(Stored data)
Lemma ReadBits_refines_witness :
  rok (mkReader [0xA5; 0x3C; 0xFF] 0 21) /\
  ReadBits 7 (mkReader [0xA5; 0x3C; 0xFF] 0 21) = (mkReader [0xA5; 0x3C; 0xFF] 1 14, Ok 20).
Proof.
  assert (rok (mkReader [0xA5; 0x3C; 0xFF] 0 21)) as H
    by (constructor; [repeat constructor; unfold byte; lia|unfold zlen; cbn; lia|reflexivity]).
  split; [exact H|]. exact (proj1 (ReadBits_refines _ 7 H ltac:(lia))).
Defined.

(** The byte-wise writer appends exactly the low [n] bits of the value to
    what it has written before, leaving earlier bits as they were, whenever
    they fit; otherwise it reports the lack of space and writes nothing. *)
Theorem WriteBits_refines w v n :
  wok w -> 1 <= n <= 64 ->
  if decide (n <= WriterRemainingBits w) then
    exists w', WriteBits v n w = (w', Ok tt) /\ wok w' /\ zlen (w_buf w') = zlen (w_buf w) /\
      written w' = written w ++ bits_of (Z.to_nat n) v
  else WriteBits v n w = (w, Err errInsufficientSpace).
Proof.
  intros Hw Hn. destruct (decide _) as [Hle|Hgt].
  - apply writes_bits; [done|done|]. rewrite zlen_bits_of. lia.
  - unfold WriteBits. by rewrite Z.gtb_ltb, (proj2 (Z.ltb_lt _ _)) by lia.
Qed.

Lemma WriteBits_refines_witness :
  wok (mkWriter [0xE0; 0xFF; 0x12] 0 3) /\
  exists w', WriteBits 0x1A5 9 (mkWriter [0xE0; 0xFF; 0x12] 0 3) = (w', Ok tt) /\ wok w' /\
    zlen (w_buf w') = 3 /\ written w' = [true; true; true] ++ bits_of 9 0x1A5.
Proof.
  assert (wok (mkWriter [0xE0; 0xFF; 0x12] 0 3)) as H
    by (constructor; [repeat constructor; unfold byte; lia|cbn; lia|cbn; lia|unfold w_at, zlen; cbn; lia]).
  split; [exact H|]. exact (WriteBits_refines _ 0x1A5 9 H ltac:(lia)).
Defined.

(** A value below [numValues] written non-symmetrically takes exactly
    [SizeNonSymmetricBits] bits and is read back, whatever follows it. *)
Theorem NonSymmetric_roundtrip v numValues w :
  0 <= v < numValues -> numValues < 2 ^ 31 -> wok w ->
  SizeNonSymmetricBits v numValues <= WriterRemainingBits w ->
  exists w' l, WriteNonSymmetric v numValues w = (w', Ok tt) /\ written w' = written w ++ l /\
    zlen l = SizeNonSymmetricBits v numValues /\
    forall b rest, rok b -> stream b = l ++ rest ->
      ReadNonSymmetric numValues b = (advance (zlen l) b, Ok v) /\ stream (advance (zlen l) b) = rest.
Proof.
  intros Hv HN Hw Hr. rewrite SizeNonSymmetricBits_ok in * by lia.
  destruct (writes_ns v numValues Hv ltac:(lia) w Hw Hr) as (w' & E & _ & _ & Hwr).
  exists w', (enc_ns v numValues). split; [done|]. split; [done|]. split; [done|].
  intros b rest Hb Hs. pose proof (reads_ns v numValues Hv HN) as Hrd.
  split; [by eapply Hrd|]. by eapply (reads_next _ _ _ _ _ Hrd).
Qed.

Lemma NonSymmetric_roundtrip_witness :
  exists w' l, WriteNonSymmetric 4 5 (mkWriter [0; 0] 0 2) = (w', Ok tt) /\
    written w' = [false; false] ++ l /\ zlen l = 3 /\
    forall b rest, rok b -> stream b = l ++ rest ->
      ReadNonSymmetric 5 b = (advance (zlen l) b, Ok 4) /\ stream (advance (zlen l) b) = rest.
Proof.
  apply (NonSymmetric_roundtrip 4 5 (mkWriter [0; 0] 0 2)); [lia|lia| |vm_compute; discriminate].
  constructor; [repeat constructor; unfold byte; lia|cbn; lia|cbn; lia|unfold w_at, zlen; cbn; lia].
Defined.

**What the exercise asks**
Above are the lines; repeat exactly the ones from the line containing "Theorem WriteBits_refines w" down to the line containing "intros Hw Hn.", both inclusive.

**Exercise result**
Theorem WriteBits_refines w v n :
  wok w -> 1 <= n <= 64 ->
  if decide (n <= WriterRemainingBits w) then
    exists w', WriteBits v n w = (w', Ok tt) /\ wok w' /\ zlen (w_buf w') = zlen (w_buf w) /\
      written w' = written w ++ bits_of (Z.to_nat n) v
  else WriteBits v n w = (w, Err errInsufficientSpace).
Proof.
  intros Hw Hn. destruct (decide _) as [Hle|Hgt].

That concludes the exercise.